Mimi, the lead character, has closely matched her personality – passionate about the life she is living and loving every moment as it unfolds.

At the age of seven, she hit passion head on. “Our parents did not allow us to watch television when we were young. They thought it was bad for us. So we just read and listened to the radio,” the 33-year-old soprano from New York begins, “I just happened to listen to Beverly Sills on the radio, so in a way, I decided to become an opera performer.”

The passion took root. She started to expose herself to classic music and the classical way of singing before she completed a degree in music at the Manhattan School of Music.

In more than a decade in the industry, Evelyn has this one humorous experience: “I was singing on stage and I noticed that the lining of my dress was slowly loosening up,” she says, laughing.
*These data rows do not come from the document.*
(** The effect on [handGesture, capsules, userLocation, selectedCapsule]. *)
Definition interactionEffect (handGesture : Gesture)
    (capsules : list Capsule) (userLocation : Coordinates)
    (selectedCapsule : option Capsule) : Eff Update unit :=
  let selected :=
    match selectedCapsule with Some _ => true | None => false end in
  if Gesture_eqb handGesture OPEN && negb selected then
    if (0 <? List.length capsules)%nat then
      let sorted := sort (byDistance userLocation) capsules in
      call (setSelectedCapsule (nth_error sorted 0))
    else ret tt
  else if Gesture_eqb handGesture CLOSED && selected then
    call (setSelectedCapsule None)
  else ret tt.

(** What the scene receives for one capsule. *)
Record Placement : Type := mkPlacement {
  angleRad : R;
  visualDistance : R;
  position : R * R * R;
  isUnlockable : bool;
  mainColor : Z;
  placed_id : string
}.

(** The body of [capsules.forEach] in the object-creation effect. *)
Definition place (userLocation : Coordinates) (capsule : Capsule)
    : Placement :=
  let distance := calculateDistance userLocation (coordinates capsule) in
  let bearing := calculateBearing userLocation (coordinates capsule) in
  let angleRad := (90 - bearing) * (PI / 180) in
  let visualDistance := Rmax 5 (Rmin (distance / 5) 50) in
  let x := cos angleRad * visualDistance in
  let z := - sin angleRad * visualDistance in
  let isUnlockable := ltb distance 50 in
  let mainColor := if isUnlockable then 0x22d3ee%Z else 0xff0055%Z in
  mkPlacement angleRad visualDistance (x, 0, z) isUnlockable mainColor
    (id capsule).
(** * scarlett2: firmware file codec, firmware catalog, version selection
      and the update sequence

    A shallow embedding of [scarlett2-firmware.c] and of the command-line
    tool (the command line, the sound cards, the catalog, the selector,
    the listings, the erase monitor, the write loop and [main]), with the
    properties of the specification stated over it and further properties
    of the code.

    Conventions.
    - C integers are [Z]; conversions between widths are written out
      ([to_u32], [ntohs], [ntohl]).
    - File contents and buffers are [list byte]; paths are [string].
    - A function that returns [NULL] after printing a message returns
      [Err] with the message as a constructor.
    - External collaborators (libc's [qsort] and [strtol], OpenSSL's
      [SHA256], the ALSA calls) are Section variables or scripted
      answers. *)

From Stdlib Require Import String Ascii.
From Stdlib Require Import ZArith List Lia Bool.
From Stdlib Require Import Strings.Byte.
From Stdlib Require Import DecimalString.
From Stdlib Require Import Sorting.Permutation Sorting.Sorted.
Import ListNotations.
Open Scope Z_scope.

Set Implicit Arguments.

(** ** Results of fallible functions *)

Inductive result (E A : Type) : Type :=
| Ok (a : A)
| Err (e : E).
Arguments Ok {E A} a.
Arguments Err {E A} e.

Definition is_ok {E A} (r : result E A) : bool :=
  match r with Ok _ => true | Err _ => false end.

(** ** Bytes and byte order *)

Definition byte_val (b : byte) : Z := Z.of_N (Byte.to_N b).

(** The header is read by overlaying the packed struct on the file bytes, so
    a multi-byte field first holds the host's reading of the bytes. The host
    is little-endian (the tool runs on Linux on x86 and ARM). *)
Definition load16 (b0 b1 : byte) : Z :=
  Z.lor (byte_val b0) (Z.shiftl (byte_val b1) 8).

Definition load32 (b0 b1 b2 b3 : byte) : Z :=
  Z.lor (Z.lor (byte_val b0) (Z.shiftl (byte_val b1) 8))
        (Z.lor (Z.shiftl (byte_val b2) 16) (Z.shiftl (byte_val b3) 24)).

(** [ntohs] and [ntohl] on a little-endian host: byte swaps. *)
Definition ntohs (x : Z) : Z :=
  Z.lor (Z.shiftl (Z.land x 255) 8) (Z.land (Z.shiftr x 8) 255).

Definition ntohl (x : Z) : Z :=
  Z.lor (Z.lor (Z.shiftl (Z.land x 255) 24)
               (Z.shiftl (Z.land (Z.shiftr x 8) 255) 16))
        (Z.lor (Z.shiftl (Z.land (Z.shiftr x 16) 255) 8)
               (Z.land (Z.shiftr x 24) 255)).

(** Conversion of a C [int] to [unsigned int] (32 bits). *)
Definition to_u32 (x : Z) : Z := x mod 2 ^ 32.

(** ** scarlett2-firmware.c *)

Definition SHA256_DIGEST_LENGTH : nat := 32.

(** Modelled from the spec: the declaration of the header struct is in
    scarlett2-firmware.h, which is not among the sources. The fields are
    those the codec reads, with the widths and offsets of the file format
    table: 8 bytes of magic, 16-bit vendor and product ids, 32-bit version
    and length, 32 bytes of hash; the numeric fields are unsigned, as
    [ntohs] and [ntohl] return them. *)
Record scarlett2_firmware_header : Type := {
  magic : list byte;
  usb_vid : Z;
  usb_pid : Z;
  firmware_version : Z;
  firmware_length : Z;
  sha256 : list byte
}.

Record scarlett2_firmware_file : Type := {
  header : scarlett2_firmware_header;
  firmware_data : list byte
}.

(** sizeof(struct scarlett2_firmware_header): 8 + 2 + 2 + 4 + 4 + 32, the
    offset of the payload in the file format table. *)
Definition HEADER_SIZE : nat := 52.

(** The messages the codec prints before it returns [NULL]. *)
Inductive firmware_error : Type :=
| E_fopen            (* "Unable to open %s" *)
| E_unexpected_eof   (* "Unexpected end of file" while reading the header *)
| E_invalid_magic    (* "Invalid magic number" *)
| E_alloc            (* "Failed to allocate memory for firmware data" *)
| E_short_data       (* "Error reading firmware data from %s" *)
| E_corrupt.         (* "Corrupt firmware (failed checksum) in %s" *)

Definition NUL : byte := x00.

(** [strncmp]: compares at most [n] characters and stops after a NUL. A
    string that ends before [n] characters reads as NUL there (the
    terminator of a literal). *)
Fixpoint strncmp (s1 s2 : list byte) (n : nat) : Z :=
  match n with
  | O => 0
  | S n' =>
      let c1 := hd NUL s1 in
      let c2 := hd NUL s2 in
      if negb (byte_val c1 =? byte_val c2) then byte_val c1 - byte_val c2
      else if byte_val c1 =? 0 then 0
      else strncmp (tl s1) (tl s2) n'
  end.

(** [memcmp] over [n] bytes of two buffers that hold at least [n] bytes. *)
Fixpoint memcmp (b1 b2 : list byte) (n : nat) : Z :=
  match n with
  | O => 0
  | S n' =>
      let c1 := hd NUL b1 in
      let c2 := hd NUL b2 in
      if negb (byte_val c1 =? byte_val c2) then byte_val c1 - byte_val c2
      else memcmp (tl b1) (tl b2) n'
  end.

(** The raw overlay of the 52 header bytes: the fields before [ntohs] and
    [ntohl] are applied. *)
Definition overlay_header (bs : list byte) : scarlett2_firmware_header :=
  let b i := nth i bs NUL in
  {| magic := firstn 8 bs;
     usb_vid := load16 (b 8%nat) (b 9%nat);
     usb_pid := load16 (b 10%nat) (b 11%nat);
     firmware_version := load32 (b 12%nat) (b 13%nat) (b 14%nat) (b 15%nat);
     firmware_length := load32 (b 16%nat) (b 17%nat) (b 18%nat) (b 19%nat);
     sha256 := firstn SHA256_DIGEST_LENGTH (skipn 20 bs) |}.

Section Scarlett2.

(** [MAGIC_STRING] is declared in scarlett2-firmware.h, which is not among
    the sources. *)
Variable MAGIC_STRING : list byte.

(** OpenSSL's [SHA256]. *)
Variable SHA256 : list byte -> list byte.

(** Whether [malloc] of the given size returns a buffer. *)
Variable malloc_ok : Z -> bool.

Definition verify_sha256 (data expected_hash : list byte) : bool :=
  memcmp (SHA256 data) expected_hash SHA256_DIGEST_LENGTH =? 0.

(** [read_header]: the stream is the list of bytes not yet read; the
    result carries the rest of the stream. *)
Definition read_header (file : list byte)
  : result firmware_error (scarlett2_firmware_header * list byte) :=
  if (length file <? HEADER_SIZE)%nat then Err E_unexpected_eof
  else
    let raw := overlay_header (firstn HEADER_SIZE file) in
    if negb (strncmp (magic raw) MAGIC_STRING 8 =? 0) then Err E_invalid_magic
    else
      Ok ({| magic := magic raw;
             usb_vid := ntohs (usb_vid raw);
             usb_pid := ntohs (usb_pid raw);
             firmware_version := ntohl (firmware_version raw);
             firmware_length := ntohl (firmware_length raw);
             sha256 := sha256 raw |},
          skipn HEADER_SIZE file).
“The lining did fall off, but the audience seemed to find it funny because it happened during the scene where my male partner and I have to run. It appeared to be comedic, but they just didn’t have any idea how terrible it was on my part,” she continued.
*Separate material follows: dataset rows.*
(** * The Hungarian algorithm of [hungarian.c], embedded and verified

    The solver computes a minimum-cost assignment of workers to jobs by the
    Kuhn-Munkres method with potentials.  The embedding follows the C text
    function by function and loop by loop:

    - the arithmetic of the costs ([double] in the source) is a parameter of
      the embedding, given by the class [Num]; it is instantiated with the
      binary64 numbers of [PrimFloat], which is what the program computes
      with, and with the exact rationals [Q], the idealisation in which the
      primal-dual argument is carried out; the part "Binary64" shows that
      on integers of at most 53 bits the two runs go through the same
      numbers, which carries the results over to the program;
    - the arrays [a], [u], [v], [p], [way], [minv], [used] are lists read and
      written by index;
    - the two [for] loops of a relaxation round are folds over their index
      ranges, the two [do ... while] loops take a fuel argument and return
      [None] when it runs out. *)

From Stdlib Require Import ZArith QArith Lia Lqa.
From Stdlib Require Import Floats.PrimFloat.
From Stdlib Require Import Floats.SpecFloat Floats.FloatOps Floats.FloatAxioms.
From Stdlib Require Import Numbers.Cyclic.Int63.Uint63.
From stdpp Require Import base tactics option list numbers.

Set Warnings "-inexact-float".

(** ** Numbers *)

(** What the solver needs from its cost type: the constants [0], [1e9] (the
    padding cost) and [1e18] (the macro [INF]), addition, subtraction and the
    strict comparison. *)
Class Num (R : Type) := {
  num_zero : R;
  num_pad : R;
  num_inf : R;
  num_add : R → R → R;
  num_sub : R → R → R;
  num_ltb : R → R → bool
}.

Definition Qltb (x y : Q) : bool := negb (Qle_bool y x).

#[export] Instance Q_num : Num Q := {|
  num_zero := 0%Q;
  num_pad := inject_Z (10 ^ 9);
  num_inf := inject_Z (10 ^ 18);
  num_add := Qplus;
  num_sub := Qminus;
  num_ltb := Qltb
|}.

#[export] Instance float_num : Num float := {|
  num_zero := 0%float;
  num_pad := 1e9%float;
  num_inf := 1e18%float;
  num_add := PrimFloat.add;
  num_sub := PrimFloat.sub;
  num_ltb := PrimFloat.ltb
|}.

#[export] Instance num_inhabited `{Num R} : Inhabited R := populate num_zero.

(** ** The solver *)

Section Solver.
Context {R : Type} `{NumR : Num R}.

Local Infix "⊕" := num_add (at level 50, left associativity).
Local Infix "⊖" := num_sub (at level 50, left associativity).
Local Notation "x <? y" := (num_ltb x y).
Local Abbreviation INF := num_inf.

(** The working arrays of one call, all of length [N + 1], and the job
    [j0] at the head of the search. *)
Record state := State {
  u : list R;
  v : list R;
  p : list nat;
  way : list nat;
  minv : list R;
  used : list bool;
  j0 : nat
}.

(** Lines 18-27: the padded square, with row and column 0 unused. *)
Definition pad_cell (n m : Z) (cost : list (list R)) (i j : nat) : R :=
  if bool_decide (0 < i ∧ 0 < j ∧ (Z.of_nat i ≤ n)%Z ∧ (Z.of_nat j ≤ m)%Z)
  then (cost !!! (i - 1)) !!! (j - 1)
  else num_pad.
Ask if she’s nervous before a performance, and she’ll just give you a calm shrug, “No, but it’s more of the feeling of excitement,” she explains, “And a lot of preparation.”

Her preparation includes practicing everyday, no cigarette smoking – she does not, to begin with – and no alcoholic drinks, as they dry up the throat. After all, the best investment is the voice.

“Opera is different from Broadway in terms of structure, although both could sound the same. Broadway tells a story, so it demands singing and acting. Opera focuses on singing.

That’s why some of the performers will just stand, no theatric movement. But for me, acting should also be as important as singing,” Evelyn says.

According to her, opera is the mother of all music. This idea gives high hopes that it would soon appeal to the young generation. And to top it all, even the music itself is open to radical changes.

“It would be great to combine opera and hip-hop. I’d love to collaborate with pop stars as well. It is possible – just anything that makes it more available to the public because they think that opera is exclusive. By combining it with mainstream music, opera pieces could be played on the radio.”

“And soon, it would reach Cebu,” hopes Evelyn, who’s engaged to Mark Roska, an opera performer in New York but with roots in Cebu. They both traveled from New York to visit northern Cebu for the first time.

Months from now, we might probably hear Evelyn perform in Europe. For her, it’s the best way to get to New York’s Metropolitan Opera, one of the world’s most prestigious concert venues.

“I hope the Cebuanos would be interested to join opera. Everything can be acquired with determination. Just be patient and never entertain any negative thoughts – like any other aspect in life,” she ends.